(Exercise materials)

(* ===== verification/Net.v ===== *)
(** * Listening and accepting (src/net)

    [TcpServer] with the process-wide state its signal handlers use, the epoll
    branch of [IoMultiplexer], and the two accept loops.  The results of system
    calls are arguments; descriptors that are open for listening are a set. *)

From S2P Require Import Prelude CppStd Logger Memory Table Scanner Engine Clients Wire Persistence Pubsub Admin Dispatcher Session.

(** [htons] and [ntohs] on a little-endian machine. *)
Definition htons (port : Z) : Z := (port mod 256) * 256 + port / 256.
Definition ntohs (port : Z) : Z := (port mod 256) * 256 + port / 256.

Lemma ntohs_htons port : (0 ≤ port < 2 ^ 16)%Z → ntohs (htons port) = port.
Proof.
  intros Hp. unfold ntohs, htons.
  pose proof (Z.mod_pos_bound port 256). pose proof (Z.div_mod port 256).
  set (q := (port / 256)%Z) in *. set (r := (port mod 256)%Z) in *.
  assert (0 ≤ q < 256)%Z by lia.
  rewrite <-(Z.mod_unique (r * 256 + q) 256 r q), <-(Z.div_unique (r * 256 + q) 256 r q) by lia. lia.
Qed.

Module TcpServer.

Inductive Signal := SIGINT | SIGTERM.
Definition signal_number (sig : Signal) : Z := match sig with SIGINT => 2 | SIGTERM => 15 end.

(** What the process does on a signal: the default, or the lambda that
    [setup_signals] installs. *)
Inductive Disposition := SIG_DFL | Installed.

Definition SignalHandler : Type := Z → Logger.t → Logger.t.

Record t := mk {
  host_ : string;
  port_ : Z;
  listen_fd_ : Z;
  running_ : bool;
  on_sigint_ : option SignalHandler;
  on_sigterm_ : option SignalHandler
}.

Definition make (host : string) (port : Z) : t := mk host port (-1) false None None.

Definition with_listen (fd : Z) (running : bool) (s : t) : t :=
  mk (host_ s) (port_ s) fd running (on_sigint_ s) (on_sigterm_ s).

Definition install_signal_handlers (on_sigint on_sigterm : option SignalHandler) (s : t) : t :=
  mk (host_ s) (port_ s) (listen_fd_ s) (running_ s) on_sigint on_sigterm.

(** The server and the descriptors it closes. *)
Definition close_listen (s : t) : t * list Z :=
  if (0 <=? listen_fd_ s)%Z then (with_listen (-1) (running_ s) s, [listen_fd_ s]) else (s, []).

Definition stop (s : t) : t * list Z :=
  if negb (running_ s) then (s, []) else close_listen (with_listen (listen_fd_ s) false s).

(** ** The process *)

(** The live objects by address, the global pointer, the signal dispositions, the
    open listening descriptors, the error stream, and whether the default action
    of a signal has ended the process. *)
Record Process := mkProcess {
  servers : gmap N t;
  g_active_server : option N;
  sigint : Disposition;
  sigterm : Disposition;
  listening : gset Z;
  logger : Logger.t;
  killed : bool
}.

Definition initial_process : Process := mkProcess ∅ None SIG_DFL SIG_DFL ∅ Logger.initial false.

Definition store (this : N) (s : t) (p : Process) : Process :=
  mkProcess (<[this := s]> (servers p)) (g_active_server p) (sigint p) (sigterm p) (listening p)
    (logger p) (killed p).
Definition with_active (a : option N) (p : Process) : Process :=
  mkProcess (servers p) a (sigint p) (sigterm p) (listening p) (logger p) (killed p).
Definition with_listening (fds : gset Z) (p : Process) : Process :=
  mkProcess (servers p) (g_active_server p) (sigint p) (sigterm p) fds (logger p) (killed p).
Definition with_logger (l : Logger.t) (p : Process) : Process :=
  mkProcess (servers p) (g_active_server p) (sigint p) (sigterm p) (listening p) l (killed p).
Definition free (this : N) (p : Process) : Process :=
  mkProcess (delete this (servers p)) (g_active_server p) (sigint p) (sigterm p) (listening p)
    (logger p) (killed p).

Definition disposition (sig : Signal) (p : Process) : Disposition :=
  match sig with SIGINT => sigint p | SIGTERM => sigterm p end.
(** [std::signal]. *)
Definition set_signal (sig : Signal) (d : Disposition) (p : Process) : Process :=
  match sig with
  | SIGINT => mkProcess (servers p) (g_active_server p) d (sigterm p) (listening p) (logger p) (killed p)
  | SIGTERM => mkProcess (servers p) (g_active_server p) (sigint p) d (listening p) (logger p) (killed p)
  end.
Definition kill (p : Process) : Process :=
  mkProcess (servers p) (g_active_server p) (sigint p) (sigterm p) (listening p) (logger p) true.

(** Access through a pointer; a dead object is undefined behaviour. *)
Definition deref (this : N) (p : Process) : Outcome t :=
  match servers p !! this with Some s => Ret s | None => Undefined end.

Definition close_all (fds : list Z) (p : Process) : Process :=
  with_listening (listening p ∖ list_to_set fds) p.

(** [this->stop()] on the object in memory. *)
Definition stop_at (this : N) (p : Process) : Outcome Process :=
  s ← deref this p;
  let '(s, fds) := stop s in
  Ret (close_all fds (store this s p)).

Definition setup_signals (p : Process) : Process :=
  set_signal SIGTERM Installed (set_signal SIGINT Installed p).

(** The answers of the operating system to one call of [bind_and_listen]:
    [inet_pton] gives the address when it returns 1, [bind] is asked for a port
    and an address in network order. *)
Record Answers := mkAnswers {
  socket : Z;
  setsockopt : Z;
  inet_pton : string → option Z;
  bind : Z → Z → Z;
  listen : Z;
  strerror : string
}.

Definition INADDR_ANY : Z := 0.

(** The address [bind] is given, or none when the text is not an address. *)
Definition bind_address (a : Answers) (host : string) : option Z :=
  if (host =? "0.0.0.0")%string || (host =? "")%string then Some INADDR_ANY else inet_pton a host.

(** An early return: print, close the descriptor, return false. *)
Definition bind_failed (this : N) (s : t) (msg : string) (p : Process) : Process * bool :=
  let '(s, fds) := close_listen s in
  (close_all fds (store this s (with_logger (Logger.print msg (logger p)) p)), false).

Definition bind_and_listen (a : Answers) (this : N) (p : Process) : Outcome (Process * bool) :=
  s ← deref this p;
  let s := with_listen (socket a) (running_ s) s in
  if (socket a <? 0)%Z then
    Ret (with_logger (Logger.print ("socket failed: " +:+ strerror a +:+ lf) (logger p)) (store this s p), false)
  else
    let p := with_listening ({[ socket a ]} ∪ listening p) p in
    if (setsockopt a <? 0)%Z then Ret (bind_failed this s ("setsockopt SO_REUSEADDR failed" +:+ lf) p)
    else
      match bind_address a (host_ s) with
      | None => Ret (bind_failed this s ("invalid bind address: " +:+ host_ s +:+ lf) p)
      | Some addr =>
          if (bind a (htons (port_ s)) addr <? 0)%Z then
            Ret (bind_failed this s ("bind failed on " +:+ host_ s +:+ ":" +:+ to_string (port_ s) +:+ ": " +:+
              strerror a +:+ lf) p)
          else if (listen a <? 0)%Z then Ret (bind_failed this s ("listen failed: " +:+ strerror a +:+ lf) p)
          else
            Ret (setup_signals (with_active (Some this) (store this (with_listen (socket a) true s) p)), true)
      end.

(** The destructor. *)
Definition destroy (this : N) (p : Process) : Outcome Process :=
  p ← stop_at this p;
  let p := if bool_decide (g_active_server p = Some this) then with_active None p else p in
  Ret (free this p).

Definition forward_signal (sig : Signal) (p : Process) : Outcome Process :=
  p ← match g_active_server p with Some a => stop_at a p | None => Ret p end;
  Ret (set_signal sig SIG_DFL p).

Definition on_signal (sig : Signal) (s : t) : option SignalHandler :=
  match sig with SIGINT => on_sigint_ s | SIGTERM => on_sigterm_ s end.

(** The lambda that [setup_signals] installs. *)
Definition signal_lambda (sig : Signal) (p : Process) : Outcome Process :=
  p ← forward_signal sig p;
  match g_active_server p with
  | None => Ret p
  | Some a =>
      s ← deref a p;
      match on_signal sig s with
      | Some h => Ret (with_logger (h (signal_number sig) (logger p)) p)
      | None => Ret p
      end
  end.

(** The arrival of a signal. *)
Definition deliver (sig : Signal) (p : Process) : Outcome Process :=
  match disposition sig p with SIG_DFL => Ret (kill p) | Installed => signal_lambda sig p end.

(** ** Who holds which descriptor *)

(** A server that runs holds an open descriptor of its own, one that does not holds
    none, every open listening descriptor is held, and the global pointer is null
    or points to a live object.  That is with [strict]; without it, a server that runs
    may have lost its descriptor, and an open descriptor may be held by nobody. *)
Record inv (strict : bool) (p : Process) : Prop := {
  inv_active : ∀ a, g_active_server p = Some a → is_Some (servers p !! a);
  inv_fd : ∀ a s, servers p !! a = Some s →
    if running_ s then (0 ≤ listen_fd_ s)%Z ∧ listen_fd_ s ∈ listening p ∨ strict = false ∧ (listen_fd_ s < 0)%Z
    else (listen_fd_ s < 0)%Z;
  inv_distinct : ∀ a b s s', servers p !! a = Some s → servers p !! b = Some s' →
    (0 ≤ listen_fd_ s)%Z → listen_fd_ s = listen_fd_ s' → a = b;
  inv_held : strict = true → ∀ fd, fd ∈ listening p →
    ∃ a s, servers p !! a = Some s ∧ running_ s = true ∧ listen_fd_ s = fd
}.
#[global] Arguments inv_active {_ _}.
#[global] Arguments inv_fd {_ _}.
#[global] Arguments inv_distinct {_ _}.
#[global] Arguments inv_held {_ _}.

Section Invariant.
Variable strict : bool.
#[local] Abbreviation inv := (inv strict).

(** The descriptors of a server. *)
Definition held_by (s : t) : list Z := if (0 <=? listen_fd_ s)%Z then [listen_fd_ s] else [].

Lemma held_by_elem fd s : fd ∈ held_by s ↔ fd = listen_fd_ s ∧ (0 ≤ fd)%Z.
Proof.
  unfold held_by. destruct (Z.leb_spec 0 (listen_fd_ s)); [rewrite list_elem_of_singleton|rewrite elem_of_nil]; naive_solver lia.
Qed.

(** Only the objects, the pointer and the descriptors matter. *)
Lemma inv_same p p' :
  servers p' = servers p → g_active_server p' = g_active_server p → listening p' = listening p →
  inv p → inv p'.
Proof. intros Hs Ha Hl [H1 H2 H3 H4]. split; rewrite ?Hs, ?Ha, ?Hl; done. Qed.

Lemma set_signal_same sig d p :
  servers (set_signal sig d p) = servers p ∧ g_active_server (set_signal sig d p) = g_active_server p ∧
  listening (set_signal sig d p) = listening p ∧ logger (set_signal sig d p) = logger p ∧
  killed (set_signal sig d p) = killed p.
Proof. by destruct sig. Qed.

Lemma set_signal_inv sig d p : inv p → inv (set_signal sig d p).
Proof. destruct (set_signal_same sig d p) as (? & ? & ? & _). by apply inv_same. Qed.

Lemma with_logger_inv l p : inv p → inv (with_logger l p).
Proof. by apply inv_same. Qed.

#[local] Hint Resolve set_signal_inv with_logger_inv : volt.

(** Replacing an object by one that holds nothing, while closing what the old one
    held; only without [strict] may the new one still be running. *)
Lemma store_idle_inv this s s' fds p :
  inv p → servers p !! this = Some s ∨ servers p !! this = None ∧ (listen_fd_ s < 0)%Z →
  (running_ s' = false ∨ strict = false) → (listen_fd_ s' < 0)%Z → fds = held_by s →
  inv (close_all fds (store this s' p)).
Proof.
  intros [H1 H2 H3 H4] Hs Hr Hfd ->. split; simpl.
  - intros a Ha. destruct (H1 a Ha) as [x Hx]. destruct (decide (this = a)) as [->|].
    + rewrite lookup_insert_eq. eauto.
    + rewrite lookup_insert_ne by done. eauto.
  - intros a x [[-> <-]|[Hne Hx]]%lookup_insert_Some.
    { destruct Hr as [->|Hr]; [done|]. destruct (running_ s'); [by right|done]. }
    specialize (H2 a x Hx). destruct (running_ x); [|done]. destruct H2 as [[Hp Hin]|?]; [left|by right].
    split; [done|]. apply elem_of_difference. split; [done|].
    rewrite elem_of_list_to_set, held_by_elem. intros [Heq _]. destruct Hne.
    destruct Hs as [Hs|[_ Hs]]; [|lia]. symmetry. by apply (H3 a this x s).
  - intros a b x y [[<- <-]|[Hna Hx]]%lookup_insert_Some [[<- <-]|[Hnb Hy]]%lookup_insert_Some;
      [done|lia|lia|by apply H3].
  - intros Hst fd [Hin Hn]%elem_of_difference. destruct (H4 Hst fd Hin) as (a & x & Hx & Hrx & Hfx).
    exists a, x. split; [|done]. rewrite lookup_insert_ne; [done|]. intros ->.
    destruct Hs as [Hs|[Hs _]]; [|congruence]. simplify_eq. destruct Hn.
    rewrite elem_of_list_to_set, held_by_elem. split; [done|].
    specialize (H2 a s Hs). rewrite Hrx in H2. destruct H2 as [[? _]|[? _]]; [done|congruence].
Qed.

Lemma stop_spec s :
  (running_ s = false → (listen_fd_ s < 0)%Z) →
  ∃ s', stop s = (s', held_by s) ∧ running_ s' = false ∧
    (listen_fd_ s' < 0)%Z ∧ ∀ sig, on_signal sig s' = on_signal sig s.
Proof.
  intros Hs. unfold stop, close_listen, held_by. destruct (running_ s) eqn:E; simpl.
  - destruct (Z.leb_spec 0 (listen_fd_ s)); eexists; (split; [done|]); by split_and!; [|simpl; lia|intros []].
  - rewrite (proj2 (Z.leb_gt _ _)) by auto. exists s. split_and!; auto.
Qed.

Lemma inv_fd_sign p a s :
  inv p → servers p !! a = Some s → running_ s = false → (listen_fd_ s < 0)%Z.
Proof. intros Hp Hs Hr. pose proof (inv_fd Hp a s Hs) as H. by rewrite Hr in H. Qed.

Lemma stop_at_spec p a s :
  inv p → servers p !! a = Some s →
  ∃ s', stop_at a p ⇓ close_all (held_by s) (store a s' p) ∧
    running_ s' = false ∧ (listen_fd_ s' < 0)%Z ∧ (∀ sig, on_signal sig s' = on_signal sig s) ∧
    inv (close_all (held_by s) (store a s' p)).
Proof.
  intros Hp Hs. unfold stop_at, deref. rewrite Hs. msimp.
  destruct (stop_spec s (inv_fd_sign p a s Hp Hs)) as (s' & -> & Hr & Hfd & Hsig).
  exists s'. split_and!; try done. eapply store_idle_inv; eauto.
Qed.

(End Exercise materials)

## What is required
Some lines contain the word "SignalHandler". Pull each one out of the listing.

## Expected answer
Definition SignalHandler : Type := Z → Logger.t → Logger.t.
  on_sigint_ : option SignalHandler;
  on_sigterm_ : option SignalHandler
Definition install_signal_handlers (on_sigint on_sigterm : option SignalHandler) (s : t) : t :=
Definition on_signal (sig : Signal) (s : t) : option SignalHandler :=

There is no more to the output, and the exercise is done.